Exercise
The answer must be every line from the entries below that includes "take".
____________
(** * spack.util.module_cmd: the module command runner and the path extractor

    A shallow embedding of [lib/spack/spack/util/module_cmd.py] and the
    properties of it that the design document states.

    Python strings are [string]s of bytes (the Python 2 [str] the file
    was written for: line 52 splits the captured bytes on a [str], which
    only Python 2 accepts); a one-character string such as
    [cline[quote_index]] is an [ascii]. Indices are [Z], with [-1] for a
    failed [find] and Python's rules for negative indices and slices.
    Exceptions are values of [exn]; a pure function that can raise
    returns a [result], a function that touches the process environment
    or starts a process is a state transformer on [World]. *)

From Stdlib Require Import ZArith Lia Bool List Ascii String.
From stdpp Require Import gmap strings list fin_maps.

Import ListNotations.
Set Warnings "-register-all".
Local Open Scope string_scope.

(** ** Exceptions and results *)

Inductive exn : Type :=
  | IndexError
  | ValueError (msg : string)
  | TypeError
  | AttributeError
  | UnicodeDecodeError.

Inductive result (A : Type) : Type :=
  | Returns (a : A)
  | Raises (e : exn).

Arguments Returns {A} a.
Arguments Raises {A} e.

Definition rbind {A B} (r : result A) (k : A -> result B) : result B :=
  match r with
  | Returns a => k a
  | Raises e => Raises e
  end.

(** ** Python string primitives *)

Module Py.

(** The double quote character. *)
Definition dq : ascii := "034"%char.
(** The single quote character. *)
Definition sq : ascii := "'"%char.
(** The newline character. *)
Definition nl : ascii := "010"%char.

Definition str1 (c : ascii) : string := String c "".

(** [len(s)] *)
Definition len (s : string) : Z := Z.of_nat (String.length s).

(** Position of the first occurrence of [sub] in [s]. *)
Fixpoint find_opt (sub s : string) : option nat :=
  if String.prefix sub s then Some 0%nat
  else match s with
       | "" => None
       | String _ s' => option_map S (find_opt sub s')
       end.

(** [s.find(sub)]: the lowest index of [sub] in [s], [-1] when absent. *)
Definition find (sub s : string) : Z :=
  match find_opt sub s with
  | Some i => Z.of_nat i
  | None => (-1)%Z
  end.

(** [sub in s] *)
Definition contains (sub s : string) : bool := (0 <=? find sub s)%Z.

(** [s.index(sub)]: as [find], but raises when [sub] is absent. *)
Definition index (sub s : string) : result Z :=
  let i := find sub s in
  if (0 <=? i)%Z then Returns i else Raises (ValueError "substring not found").

(** A slice bound brought into [0 .. n]: a negative bound counts from
    the end. *)
Definition clamp (n i : Z) : Z :=
  if (i <? 0)%Z then Z.max (i + n) 0 else Z.min i n.

Fixpoint drop (n : nat) (s : string) : string :=
  match n, s with
  | O, _ => s
  | S _, "" => ""
  | S n', String _ s' => drop n' s'
  end.

Fixpoint take (n : nat) (s : string) : string :=
  match n, s with
  | O, _ => ""
  | S _, "" => ""
  | S n', String c s' => String c (take n' s')
  end.

(** [s[lo:hi]] *)
Definition slice (s : string) (lo hi : Z) : string :=
  let lo' := clamp (len s) lo in
  let hi' := clamp (len s) hi in
  take (Z.to_nat (hi' - lo')) (drop (Z.to_nat lo') s).

(** [s[lo:]] *)
Definition slice_from (s : string) (lo : Z) : string :=
  drop (Z.to_nat (clamp (len s) lo)) s.

(** [s[:hi]] *)
Definition slice_to (s : string) (hi : Z) : string :=
  take (Z.to_nat (clamp (len s) hi)) s.

(** [l[i]] on a list, negative indices counting from the end. *)
Definition getitem {A} (l : list A) (i : Z) : result A :=
  let n := Z.of_nat (List.length l) in
  let j := if (i <? 0)%Z then (i + n)%Z else i in
  if ((0 <=? j) && (j <? n))%Z then
    match nth_error l (Z.to_nat j) with
    | Some x => Returns x
    | None => Raises IndexError
    end
  else Raises IndexError.

(** [s[i]] on a string: the character at [i]. *)
Definition char_at (s : string) (i : Z) : result ascii :=
  let n := len s in
  let j := if (i <? 0)%Z then (i + n)%Z else i in
  if ((0 <=? j) && (j <? n))%Z then
    match String.get (Z.to_nat j) s with
    | Some c => Returns c
    | None => Raises IndexError
    end
  else Raises IndexError.

(** [s.split(c)] for a one-character separator: every occurrence of
    [c] ends a segment, so the result has one more segment than [s]
    has occurrences of [c]. *)
Fixpoint split (c : ascii) (s : string) : list string :=
  match s with
  | "" => [""]
  | String a s' =>
      if Ascii.eqb a c then "" :: split c s'
      else match split c s' with
           | w :: ws => String a w :: ws
           | [] => [str1 a]
           end
  end.

(** The characters [str.strip()] and [str.split()] treat as blank:
    space, tab, newline, vertical tab, form feed, carriage return. *)
Definition isspace (c : ascii) : bool :=
  let n := nat_of_ascii c in
  (n =? 32)%nat || ((9 <=? n)%nat && (n <=? 13)%nat).
Lemma execAll_behind_all (s : string) :
  forall behind, (String.length s <= behind)%nat -> execAll behind s = [].
Proof.
  induction s as [| c r IH]; intros behind H; [reflexivity |].
  cbn [execAll]. destruct behind as [| k]; [cbn in H; lia |].
  apply IH. cbn in H. lia.
Qed.

Lemma execAll_no_image (s : string) :
  JS.includes s "![" = false -> forall behind, execAll behind s = [].
Proof.
  induction s as [| c r IH]; intros H behind; [reflexivity |].
  cbn [JS.includes] in H. apply orb_false_elim in H as [Hs Hr].
  cbn [execAll]. destruct behind as [| k]; [| exact (IH Hr k)].
  rewrite (IMAGE_URL_PATTERN_needs_bang_bracket _ Hs). exact (IH Hr 0%nat).
Qed.

(** A markdown text without [![] has no image URL: nothing of it is
    handed to the validator. *)
Theorem extractImageURLs_no_image (markdown : string) :
  JS.includes markdown "![" = false -> extractImageURLs markdown = [].
Proof.
  intros H. unfold extractImageURLs. rewrite (execAll_no_image markdown H 0%nat).
  reflexivity.
Qed.

Lemma extractImageURLs_no_image_witness :
  JS.includes "# Title (see [docs](https://a.example/))" "![" = false
  /\ extractImageURLs "# Title (see [docs](https://a.example/))" = [].
Proof.
  split; [reflexivity |].
  exact (extractImageURLs_no_image "# Title (see [docs](https://a.example/))" eq_refl).
Defined.

Lemma lazyUntilParen_exact (url rest : string) :
  allChars captureChar url = true ->
  lazyUntilParen (url ++ ")" ++ rest) = Some (url, rest).
Proof.
  induction url as [| c r IH]; intros H; [reflexivity |].
  cbn in H. apply andb_prop in H as [Hc Hr]. unfold captureChar in Hc.
  apply andb_prop in Hc as [Hp Hl].
  apply negb_true_iff in Hp. apply negb_true_iff in Hl.
  change (String c r ++ ")" ++ rest) with (String c (r ++ ")" ++ rest)).
  cbn [lazyUntilParen]. rewrite Hp, Hl, (IH Hr). reflexivity.
Qed.

Lemma bracket_paren_here_none (c : ascii) (r : string) :
  Ascii.eqb c "]" = false ->
  match String c r with
  | String "]" (String "(" r') => lazyUntilParen r'
  | _ => None
  end = None.
Proof.
  intros H. destruct c as [[] [] [] [] [] [] [] []]; try reflexivity.
  discriminate H.
Qed.

Lemma lazyUntilBracketParen_exact (alt url rest : string) :
  allChars altChar alt = true ->
  allChars captureChar url = true ->
  lazyUntilBracketParen (alt ++ "](" ++ url ++ ")" ++ rest) = Some (url, rest).
Proof.
  intros Ha Hu. induction alt as [| c r IH].
  - change (EmptyString ++ "](" ++ url ++ ")" ++ rest)
      with (String "]" (String "(" (url ++ ")" ++ rest))).
    cbn [lazyUntilBracketParen]. rewrite (lazyUntilParen_exact url rest Hu).
    reflexivity.
  - cbn in Ha. apply andb_prop in Ha as [Hc Hr]. unfold altChar in Hc.
    apply andb_prop in Hc as [Hb Hl].
    apply negb_true_iff in Hb. apply negb_true_iff in Hl.
    change ((String c r) ++ "](" ++ url ++ ")" ++ rest)
      with (String c (r ++ "](" ++ url ++ ")" ++ rest)).
    cbn [lazyUntilBracketParen]. rewrite (bracket_paren_here_none c _ Hb), Hl.
    exact (IH Hr).
Qed.

Lemma execAll_before_image (pre t : string) :
  JS.includes pre "![" = false ->
  execAll 0 (pre ++ "![" ++ t) = execAll 0 ("![" ++ t).
Proof.
  induction pre as [| c r IH]; intros H; [reflexivity |].
  cbn [JS.includes] in H. apply orb_false_elim in H as [Hs Hr].
  change ((String c r) ++ "![" ++ t) with (String c (r ++ "![" ++ t)).
  cbn [execAll]. rewrite IMAGE_URL_PATTERN_needs_bang_bracket; [exact (IH Hr) |].
  destruct r as [| c2 r'].
  - cbn [append JS.startsWith]. change (Ascii.eqb "[" "!") with false.
    cbn [andb]. apply andb_false_r.
  - exact Hs.
Qed.

Lemma append_assoc (a b c : string) : (a ++ b) ++ c = a ++ (b ++ c).
Proof. induction a as [| x r IH]; cbn; [| rewrite IH]; reflexivity. Qed.

Lemma execAll_match (c : ascii) (r capture rest : string) :
  IMAGE_URL_PATTERN (String c r) = Some (capture, rest) ->
  execAll 0 (String c r)
  = capture :: execAll (String.length r - String.length rest) r.
Proof. intros H. cbn [execAll]. rewrite H. reflexivity. Qed.

Lemma execAll_behind_body (body post : string) :
  JS.includes post "![" = false ->
  execAll (String.length body) (body ++ post) = [].
Proof.
  intros H. induction body as [| c r IH]; [exact (execAll_no_image post H 0%nat) |].
  exact IH.
Qed.

(** The extractor finds the image: in a text with one image
    [![alt](url)], where the alternative text holds no closing bracket
    and neither part a line break, and the URL holds no closing
    parenthesis, exactly the trimmed URL is extracted, provided it is not
    empty, a [data:] URI or a path beginning with [/] or [./]. *)
Theorem extractImageURLs_single_image (pre alt url post : string) :
  JS.includes pre "![" = false ->
  JS.includes post "![" = false ->
  allChars altChar alt = true ->
  allChars captureChar url = true ->
  JS.trim url <> EmptyString ->
  JS.startsWith (JS.trim url) "data:" = false ->
  JS.startsWith (JS.trim url) "/" = false ->
  JS.startsWith (JS.trim url) "./" = false ->
  extractImageURLs (pre ++ "![" ++ alt ++ "](" ++ url ++ ")" ++ post) = [JS.trim url].
Proof.
  intros Hpre Hpost Ha Hu Hne H1 H2 H3. unfold extractImageURLs.
  rewrite (execAll_before_image pre _ Hpre).
  set (body := "[" ++ alt ++ "](" ++ url ++ ")").
  assert (Hbody : String "[" (alt ++ "](" ++ url ++ ")" ++ post) = body ++ post).
  { unfold body. rewrite !append_assoc. reflexivity. }
  change ("![" ++ alt ++ "](" ++ url ++ ")" ++ post)
    with (String "!" (String "[" (alt ++ "](" ++ url ++ ")" ++ post))).
  rewrite (execAll_match "!" _ url post)
    by exact (lazyUntilBracketParen_exact alt url post Ha Hu).
  rewrite Hbody.
  replace (String.length (body ++ post) - String.length post)%nat
    with (String.length body) by (rewrite length_app_string; lia).
  assert (Hrest : execAll (String.length body) (body ++ post) = [])
    by (apply execAll_behind_body, Hpost).
  rewrite Hrest. cbn [collectUrls]. rewrite H1, H2, H3. cbn [orb].
  destruct (Nat.eqb_spec (String.length (JS.trim url)) 0) as [H0 | _]; [| reflexivity].
  exfalso. apply Hne. destruct (JS.trim url); [reflexivity | discriminate H0].
Qed.

Lemma extractImageURLs_single_image_witness :
  extractImageURLs ("# Deck " ++ "![" ++ "logo" ++ "](" ++ " https://a.example/x.png "
                    ++ ")" ++ " and text")
  = ["https://a.example/x.png"].
Proof.
  apply (extractImageURLs_single_image "# Deck " "logo" " https://a.example/x.png "
           " and text"); try reflexivity.
  discriminate.
Defined.

Lemma run_validateJobImages_cons (U : UrlParser) (net : Network) (url : string)
  (rest : list string) (v : ImageValidationResult) :
  outcome net (validateImageUrl U (JsString url)) = Fulfilled v ->
  run net (validateJobImages U (url :: rest)) =
    if negb (valid v) then
      (Fulfilled (Some (imageErrorMessage url (error v))),
       (trace net (validateImageUrl U (JsString url))
        ++ [EvConsoleError [("[JobProcessor] " ++ imageErrorMessage url (error v))%string]])%list)
    else
      let '(o, t) := run net (validateJobImages U rest) in
      (o, (trace net (validateImageUrl U (JsString url)) ++ t)%list).
Proof.
  intros Ho. cbn [validateJobImages]. rewrite run_bind. unfold outcome, trace in *.
  destruct (run net (validateImageUrl U (JsString url))) as [o t]. cbn [fst snd] in *.
  subst o. destruct (negb (valid v)); [reflexivity |].
  destruct (run net (validateJobImages U rest)). reflexivity.
Qed.

(** The image step of a job stops at the first URL that is rejected:
    when the URLs before it are accepted, the job fails with the message
    that names this URL and its reason, the rejection is logged, and the
    URLs after it are never validated (no platform call is made for
    them). When every URL is accepted the step passes. *)
Theorem validateJobImages_fail_fast (U : UrlParser) (net : Network) :
  (forall urls,
      Forall (acceptedOn U net) urls ->
      run net (validateJobImages U urls) = (Fulfilled None, tracesOf U net urls))
  /\ (forall before bad after v,
         Forall (acceptedOn U net) before ->
         outcome net (validateImageUrl U (JsString bad)) = Fulfilled v ->
         valid v = false ->
         run net (validateJobImages U (before ++ bad :: after))
         = (Fulfilled (Some (imageErrorMessage bad (error v))),
            (tracesOf U net (before ++ [bad])
             ++ [EvConsoleError [("[JobProcessor] " ++ imageErrorMessage bad (error v))%string]])%list)).
Proof.
  split.
  - intros urls Hall. induction Hall as [| url rest Hacc _ IH]; [reflexivity |].
    rewrite (run_validateJobImages_cons U net url rest accept Hacc). cbn [valid accept negb].
    rewrite IH. reflexivity.
  - intros before bad after v Hall Hbad Hinv.
    induction Hall as [| url rest Hacc _ IH].
    + cbn [app]. rewrite (run_validateJobImages_cons U net bad after v Hbad), Hinv.
      cbn [negb tracesOf]. rewrite app_nil_r. reflexivity.
    + cbn [app]. rewrite (run_validateJobImages_cons U net url _ accept Hacc).
      cbn [valid accept negb]. rewrite IH. cbn [tracesOf app].
      rewrite <- app_assoc. reflexivity.
Qed.

Lemma validateJobImages_fail_fast_witness :
  let net := Scenario.redirecting [] in
  Forall (acceptedOn Scenario.plainParser net) ["https://a.example/x.png"]
  /\ outcome net (validateImageUrl Scenario.plainParser (JsString "http://b.example/y.png"))
     = Fulfilled (reject "Only HTTPS protocol is allowed for image URLs")
  /\ outcome net
       (validateJobImages Scenario.plainParser
          (["https://a.example/x.png"] ++ "http://b.example/y.png" :: ["https://c.example/z.png"]))
     = Fulfilled
         (Some (imageErrorMessage "http://b.example/y.png"
                  (Some "Only HTTPS protocol is allowed for image URLs"))).
Proof.
  intros net.
  assert (Hall : Forall (acceptedOn Scenario.plainParser net) ["https://a.example/x.png"])
    by (repeat constructor; vm_compute; reflexivity).
  assert (Hbad : outcome net
                   (validateImageUrl Scenario.plainParser (JsString "http://b.example/y.png"))
                 = Fulfilled (reject "Only HTTPS protocol is allowed for image URLs"))
    by (vm_compute; reflexivity).
  split; [exact Hall |]. split; [exact Hbad |].
  unfold outcome.
  rewrite (proj2 (validateJobImages_fail_fast Scenario.plainParser net)
             ["https://a.example/x.png"] "http://b.example/y.png"
             ["https://c.example/z.png"] _ Hall Hbad eq_refl).
  reflexivity.
Defined.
____________
Response
Fixpoint take (n : nat) (s : string) : string :=
  | S n', String c s' => String c (take n' s')
  take (Z.to_nat (hi' - lo')) (drop (Z.to_nat lo') s).
  take (Z.to_nat (clamp (len s) hi)) s.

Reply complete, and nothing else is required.